My first leash experience
by Corky Carroll
One of the questions I get asked a lot is about surf leashes. There are many longboarders who do not use them due to the fact that the cord always wants to get tangled around your legs and feet when you walk the nose. But there are also many people who think that everybody should use them for the safety of everybody else. It’s a good discussion and I have talked about it here before, and probably will again. But today I wanted to share with you a story of what happened to me one day surfing the Huntington Beach Pier and how the surf leash came into play.
This was back in the 1990’s and there had just been a couple of lawsuits against surf leash companies because they had got tangled around one thing or another and a guy drowned because of one of those instances. The claim was that they were too hard to get off underwater, especially when getting churned by a wave at the same time. So, they came out with a safety release pin surf leash. It had a little pin with a ring on it that you could pull and it would release the leash from your leg. A friend of mine who owned one of the big leash companies came to me when he had a prototype and asked me to give it a try and see how I thought it worked.

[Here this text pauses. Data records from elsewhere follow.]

(** * Job-application tracker: classification and deduplicated ingestion

    A shallow embedding of the pipeline of the tracker:
    - [EmailClassifier] (app/classification/email_classifier.py),
    - [EmailProcessor._extract_company_info], [_extract_position] and
      [_parse_email_date] (app/gmail/email_processor.py),
    - [ExcelTracker] (app/excel/tracker.py),
    - the constants of [Settings] (app/config/settings.py),
    - the search of [EmailProcessor] over the listed messages, with
      [_process_message], [_get_header_value] and [_extract_email_body],
    - [EmailClassifier.classify_applications],
    - the scan handler of the server (app/mcp/server.py).

    Python strings are modelled as [string] restricted to ASCII text: the
    case mappings, the whitespace class and the letter class below are the
    ASCII fragments of [str.lower], [str.isspace] and [str.isalpha]; bytes
    above 127 are left alone by every mapping.  The libraries the code calls
    ([re], [datetime], [openpyxl]) are modelled at the level the code uses
    them; each model says what it covers. *)

From Stdlib Require Import Ascii String List Bool Arith PArith Lia.
From Stdlib Require Import DecimalString.
From stdpp Require Import base option list gmap strings fin_maps.

Set Warnings "-notation-for-abbreviation,-abstract-large-number".

Local Open Scope string_scope.
Local Open Scope list_scope.
Local Open Scope nat_scope.

(** ** Exceptions and fallible results *)

Inductive exn : Type :=
  | KeyError (key : string)
  | ReError
  | AttributeError
  | IndexError
  | ValueError
  | OSError.

Inductive result (A : Type) : Type :=
  | Ok (a : A)
  | Raise (e : exn).
Arguments Ok {A} a.
Arguments Raise {A} e.

#[global] Instance result_ret : MRet result := fun _ a => Ok a.
#[global] Instance result_bind : MBind result := fun _ _ f x =>
  match x with
  | Ok a => f a
  | Raise e => Raise e
  end.

Definition is_ok {A} (x : result A) : bool :=
  match x with Ok _ => true | Raise _ => false end.

(** ** Python string operations (ASCII fragment) *)

Module PyStr.

Definition code (c : ascii) : nat := nat_of_ascii c.

Definition is_upper (c : ascii) : bool := (65 <=? code c) && (code c <=? 90).
Definition is_lower (c : ascii) : bool := (97 <=? code c) && (code c <=? 122).
Definition is_alpha (c : ascii) : bool := is_upper c || is_lower c.
Definition is_digit (c : ascii) : bool := (48 <=? code c) && (code c <=? 57).

(** [str.isspace] on the ASCII range: TAB, LF, VT, FF, CR, the four
    separators 0x1c-0x1f and the space. *)
Definition is_space (c : ascii) : bool :=
  ((9 <=? code c) && (code c <=? 13)) ||
  ((28 <=? code c) && (code c <=? 31)) ||
  (code c =? 32).

Definition lower_char (c : ascii) : ascii :=
  if is_upper c then ascii_of_nat (code c + 32) else c.
Definition upper_char (c : ascii) : ascii :=
  if is_lower c then ascii_of_nat (code c - 32) else c.

Definition chars (s : string) : list ascii := list_ascii_of_string s.
Definition str (l : list ascii) : string := string_of_list_ascii l.

(** [s.lower()] *)
Definition lower (s : string) : string := str (map lower_char (chars s)).

(** [s.title()]: a cased character that follows an uncased one is
    upper-cased, one that follows a cased one is lower-cased. *)
Fixpoint title_chars (prev_cased : bool) (l : list ascii) : list ascii :=
  match l with
  | [] => []
  | c :: l' =>
      (if prev_cased then lower_char c else upper_char c)
        :: title_chars (is_alpha c) l'
  end.
Definition title (s : string) : string := str (title_chars false (chars s)).

(** [s.strip()] *)
Fixpoint lstrip_chars (l : list ascii) : list ascii :=
  match l with
  | c :: l' => if is_space c then lstrip_chars l' else l
  | [] => []
  end.
Definition strip_chars (l : list ascii) : list ascii :=
  rev (lstrip_chars (rev (lstrip_chars l))).
Definition strip (s : string) : string := str (strip_chars (chars s)).

(** [sep] is a prefix of [l]. *)
Fixpoint starts_with (sep l : list ascii) : bool :=
  match sep, l with
  | [], _ => true
  | a :: sep', b :: l' => if Ascii.eqb a b then starts_with sep' l' else false
  | _ :: _, [] => false
  end.

(** [sub in s] *)
Fixpoint contains_chars (sub l : list ascii) : bool :=
  starts_with sub l ||
  match l with
  | [] => false
  | _ :: l' => contains_chars sub l'
  end.
Definition contains (sub s : string) : bool := contains_chars (chars sub) (chars s).

(** [s.split(sep)] for a non-empty [sep]: the pieces between the
    non-overlapping occurrences of [sep], scanned left to right.  [skip]
    counts the characters of an occurrence still to be dropped and [acc]
    holds the current piece, reversed. *)
Fixpoint split_chars (sep : list ascii) (skip : nat) (acc : list ascii)
    (l : list ascii) : list (list ascii) :=
  match l with
  | [] => [rev acc]
  | c :: l' =>
      match skip with
      | S k => split_chars sep k acc l'
      | O =>
          if starts_with sep l
          then rev acc :: split_chars sep (length sep - 1) [] l'
          else split_chars sep 0 (c :: acc) l'
      end
  end.
Definition split (sep s : string) : list string :=
  map str (split_chars (chars sep) 0 [] (chars s)).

So I used it for about a week and never had a situation come up to try it out. But then one day I paddled out at the Pier in Huntington Beach when a big south swell was running. Big lefts were coming up the beach on the south side and raging through the pier full bore. I had ridden a couple waves successfully and was on one of the bigger ones and entered the pier with the plan to make it out the other side without having to go around any pilings. To do this you have to enter just inside the first piling and have a ton of speed. IF you play it just right you can get out the other side in the same gap between the lines of pilings. But it didn’t go that way. As I was tucked into the wave and fully committed to blasting out the other side, in the same line, I realized that I was not going to make it and it was too late to straighten out to go around the piling that was right in front of me, looming large and full of razor sharp barnacles. So, doing the wise thing, I dove off into the face of the wave. Thankfully I got washed out the other side without hitting anything. And my board did too. The bad part was that my board had gone around that last piling and now it was hung up by the surf leash.
A huge wave was coming and I was getting drug away from the pier by the current, but my board was struck hanging from the piling, the leash stuck on the top of the barnacles as the water sucked out for the oncoming wave. In short, I was in a jam. But then I remembered I had on the pin release and I reached down and pulled it. Voila, it came free and my board dropped from the piling. As it did the nose hit the water first and sprung the board directly at me, the fin making it turn sideways just as it got to me. This made it perfect for me to climb on and paddle as fast as I could to just make it over the upcoming crusher wave that was about to cream me.
As I got over the wave and let out a happy “whew,” there was a guy sitting there on his board that had seen this whole thing happen. He looked at me and commented admirably, “Wow, you REALLY know what you are doing!!!”
All I could do was laugh and say, “Yeah, that stuff happens to me all the time.”
The dude paddled away and I think he thought that I was being serious.